[DATASET ENTRIES]

Lemma cl_push_spec w m o v x :
  represents w m -> m !! o = Some v -> (length v < limit)%nat ->
  exists w', cl_push_shared w o x = Ok w' /\ represents w' (<[o := v ++ [x]]> m) /\ caches w' = caches w.
Proof using LL.
  intros Hr Hm Hv. destruct (represents_held _ _ _ _ Hr Hm) as (l & Hl & Hc & Hn).
  unfold cl_push_shared, handle. rewrite Hl. cbn [mbind res_bind]. rewrite Hn, (proj2 (Nat.leb_gt _ _)) by done.
  assert (exists w1, (match last (cl_chunks l) with
     | Some a => if (length (deref w a) <? CHUNK_SIZE)%nat
                 then with_mut w o (length (cl_chunks l) - 1) (fun c => c ++ [x])
                 else Ok (hold (store w (alloc (live w)) [x]) o (mkChunkedList (cl_chunks l ++ [alloc (live w)]) (length v)))
     | None => Ok (hold (store w (alloc (live w)) [x]) o (mkChunkedList (cl_chunks l ++ [alloc (live w)]) (length v)))
     end) = Ok (E := ssz_error) w1 /\ caches w1 = caches w /\
     forall o', contents_of w1 o' =
       if decide (o' = o) then Some (chunks CHUNK_SIZE (v ++ [x]), length v) else contents_of w o') as (w1 & -> & Hca & H1).
  { by apply push_chunk. }
  cbn [mbind res_bind]. pose proof (H1 o) as Ho. rewrite decide_True in Ho by done.
  apply contents_of_inv in Ho as (l1 & Hl1 & Hc1 & Hn1). rewrite Hl1. cbn [mbind res_bind].
  eexists. split; [done|]. split; [|done]. eapply represents_insert; [done|rewrite length_app; cbn; lia|].
  intros o'. rewrite contents_of_hold, H1. case_decide; [|done]. cbn [cl_len]. rewrite Hn1, length_app. cbn [length].
  do 2 f_equal. exact Hc1.
Qed.

Lemma cl_clone_spec {E} w m o o' v :
  represents w m -> m !! o = Some v ->
  exists w', cl_clone (E := E) w o o' = Ok w' /\ represents w' (<[o' := v]> m) /\ caches w' = caches w.
Proof.
  intros Hr Hm. destruct (represents_held _ _ _ _ Hr Hm) as (l & Hl & Hc & Hn).
  unfold cl_clone, handle. rewrite Hl. eexists. split; [done|]. split; [|done].
  eapply represents_insert; [done|destruct Hr as [_ Hb]; by apply (Hb o)|].
  intros o1. rewrite contents_of_hold. case_decide; [|done]. by rewrite Hc, Hn.
Qed.

Lemma release_spec w m o : represents w m -> represents (release w o) (delete o m).
Proof.
  intros [Hr Hb]. split; [|by apply map_Forall_delete]. intros o'. specialize (Hr o'). unfold contents_of in *. cbn [held release].
  destruct (decide (o' = o)) as [->|Hne]; [by rewrite !lookup_delete_eq|]. by rewrite !lookup_delete_ne.
Qed.

(** [==] compares the elements, whichever chunks are shared. *)
Lemma cl_eq_spec `{!EqDecision A} w m o o' l l' v v' :
  represents w m -> m !! o = Some v -> m !! o' = Some v' -> held w !! o = Some l -> held w !! o' = Some l' ->
  cl_eq w l l' = bool_decide (v = v').
Proof.
  intros Hr Hm Hm' Hl Hl'. destruct (represents_held _ _ _ _ Hr Hm) as (l0 & El & Hc & Hn).
  destruct (represents_held _ _ _ _ Hr Hm') as (l0' & El' & Hc' & Hn'). simplify_eq.
  unfold cl_eq. rewrite Hn, Hn'. destruct (length v =? length v')%nat eqn:E; cbn [andb].
  - apply Nat.eqb_eq in E. apply eq_bool_prop_intro. rewrite bool_decide_spec. rewrite Is_true_true, forallb_forall. split.
    + intros Hall. rewrite <-(concat_chunks CHUNK_SIZE v), <-(concat_chunks CHUNK_SIZE v'), <-Hc, <-Hc' by done. f_equal.
      unfold contents. apply list_eq. intros k. rewrite !list_lookup_fmap.
      assert (length (cl_chunks l) = length (cl_chunks l')) as Hlen.
      { rewrite <-!length_contents with (w := w), Hc, Hc', !length_chunks by done. by rewrite E. }
      destruct (cl_chunks l !! k) as [a|] eqn:Ea, (cl_chunks l' !! k) as [b|] eqn:Eb; try done.
      * cbn. f_equal. specialize (Hall (a, b)). cbn [fst snd] in Hall.
        assert (In (a, b) (zip (cl_chunks l) (cl_chunks l'))) as Hin.
        { apply list_elem_of_In, (list_elem_of_lookup_2 _ k). apply lookup_zip_Some. done. }
        apply Hall, orb_true_iff in Hin as [Hin%bool_decide_eq_true_1|Hin%bool_decide_eq_true_1]; congruence.
      * apply lookup_lt_Some in Ea. apply lookup_ge_None in Eb. lia.
      * apply lookup_lt_Some in Eb. apply lookup_ge_None in Ea. lia.
    + intros -> [a b] Hin%list_elem_of_In%list_elem_of_lookup. destruct Hin as [k Hk].
      apply lookup_zip_Some in Hk as [Ha Hb]. apply orb_true_iff. right. apply bool_decide_eq_true_2. cbn [fst snd].
      assert (contents w l = contents w l') as He by congruence. apply (f_equal (fun cs => cs !! k)) in He.
      unfold contents in He. rewrite !list_lookup_fmap, Ha, Hb in He. by injection He.
  - apply Nat.eqb_neq in E. rewrite bool_decide_eq_false_2; [done|]. congruence.
Qed.

(** *** Iterating from both ends *)

Fixpoint take_sides (v : list A) (sides : list bool) : list A :=
  match sides with
  | [] => []
  | true :: sides' => match v with x :: v' => x :: take_sides v' sides' | [] => [] end
  | false :: sides' => match last v with Some x => x :: take_sides (take (length v - 1) v) sides' | None => [] end
  end.

Lemma drain_spec {E} w l v sides i j :
  contents w l = chunks CHUNK_SIZE v -> (i <= j <= length v)%nat ->
  drain (E := E) w (mkIter (cl_chunks l) i j) sides = Ok (take_sides (take (j - i) (drop i v)) sides).
Proof.
  intros Hc. revert i j. induction sides as [|side sides IH]; intros i j Hij; [done|].
  cbn [drain take_sides]. unfold iter_next, iter_next_back. cbn [front back it_chunks].
  destruct (i =? j)%nat eqn:E1.
  - apply Nat.eqb_eq in E1 as ->. rewrite Nat.sub_diag, take_0. by destruct side.
  - apply Nat.eqb_neq in E1. destruct side.
    + destruct (lookup_lt_is_Some_2 v i ltac:(lia)) as [x Hx].
      destruct (element_at (E := E) w l v i x Hc Hx) as (a & Ha & Hi). rewrite (index_lookup _ _ _ Ha). cbn [mbind res_bind].
      rewrite Hi. cbn [mbind res_bind]. rewrite IH by lia. cbn [mbind res_bind]. rewrite (drop_S _ _ _ Hx).
      replace (j - i)%nat with (S (j - (i + 1))) by lia. cbn [take]. by rewrite Nat.add_1_r.
    + destruct (lookup_lt_is_Some_2 v (j - 1) ltac:(lia)) as [x Hx].
      destruct (element_at (E := E) w l v (j - 1) x Hc Hx) as (a & Ha & Hi). rewrite (index_lookup _ _ _ Ha). cbn [mbind res_bind].
      rewrite Hi. cbn [mbind res_bind]. rewrite IH by lia. cbn [mbind res_bind].
      assert (length (take (j - i) (drop i v)) = j - i)%nat as Hl by (rewrite length_take, length_drop; lia).
      rewrite last_lookup, Hl. rewrite lookup_take_lt, lookup_drop by lia.
      replace (i + pred (j - i))%nat with (j - 1)%nat by lia. rewrite Hx, take_take. do 4 f_equal. lia.
Qed.

Lemma take_sides_all v n : (length v < n)%nat -> take_sides v (replicate n true) = v.
Proof. revert n. induction v as [|x v IH]; intros [|n] Hn; cbn in *; try done; [lia|]. by rewrite IH by lia. Qed.

Lemma cl_to_vec_spec {E} w m o v l :
  represents w m -> m !! o = Some v -> held w !! o = Some l -> cl_to_vec (E := E) w l = Ok v.
Proof.
  intros Hr Hm Hl. destruct (represents_held _ _ _ _ Hr Hm) as (l' & Hl' & Hc & Hn). simplify_eq.
  unfold cl_to_vec, cl_iter. rewrite (drain_spec w l v) by (done || lia).
  rewrite Hn, Nat.sub_0_r, drop_0, take_ge, take_sides_all by lia. done.
Qed.
End world.

(** ** The registry's root *)

Section registry.
Context {H : Sha256} {ZH : ZeroHashes} {T : Threads} {Mix : MixInLength} {L : Allocator}.
Context {A : Type} `{!EqDecision A} (tree_hash_root : A -> B256) (limit : nat).
Implicit Types (w : World A) (l : ChunkedList).

(** [filter] with a test that may panic. *)
Fixpoint filterR {B} (p : B -> run bool) (bs : list B) : run (list B) :=
  match bs with
  | [] => Ok []
  | b :: bs' => keep ← p b; rest ← filterR p bs'; Ok (if keep : bool then b :: rest else rest)
  end.

(** The chunks below [len] that are not the same allocation any more. *)
Definition pointers_differ (hashed validators : ChunkedList) (chunk : nat) : run bool :=
  a ← index (cl_chunks hashed) chunk;
  b ← index (cl_chunks validators) chunk;
  Ok (negb (bool_decide (a = b))).

Definition elements_differ (hashed_chunk chunk_validators : list A) (start i : nat) : run bool :=
  x ← index hashed_chunk (i - start);
  y ← index chunk_validators (i - start);
  Ok (negb (bool_decide (x = y))).

Definition changed_in_chunk w (hashed validators : ChunkedList) (len chunk : nat) : run (list nat) :=
  let start := (chunk * CHUNK_SIZE)%nat in
  let stop := ((start + CHUNK_SIZE) `min` len)%nat in
  a ← index (cl_chunks hashed) chunk;
  b ← index (cl_chunks validators) chunk;
  filterR (elements_differ (deref w a) (deref w b) start) (seq start (stop - start)).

[/DATASET ENTRIES]

:: WHAT YOU SHOULD DO ::
The answer must be all the lines above that hold the word "registry".

:: SOLUTION FOR THIS PROBLEM ::
(** ** The registry's root *)
Section registry.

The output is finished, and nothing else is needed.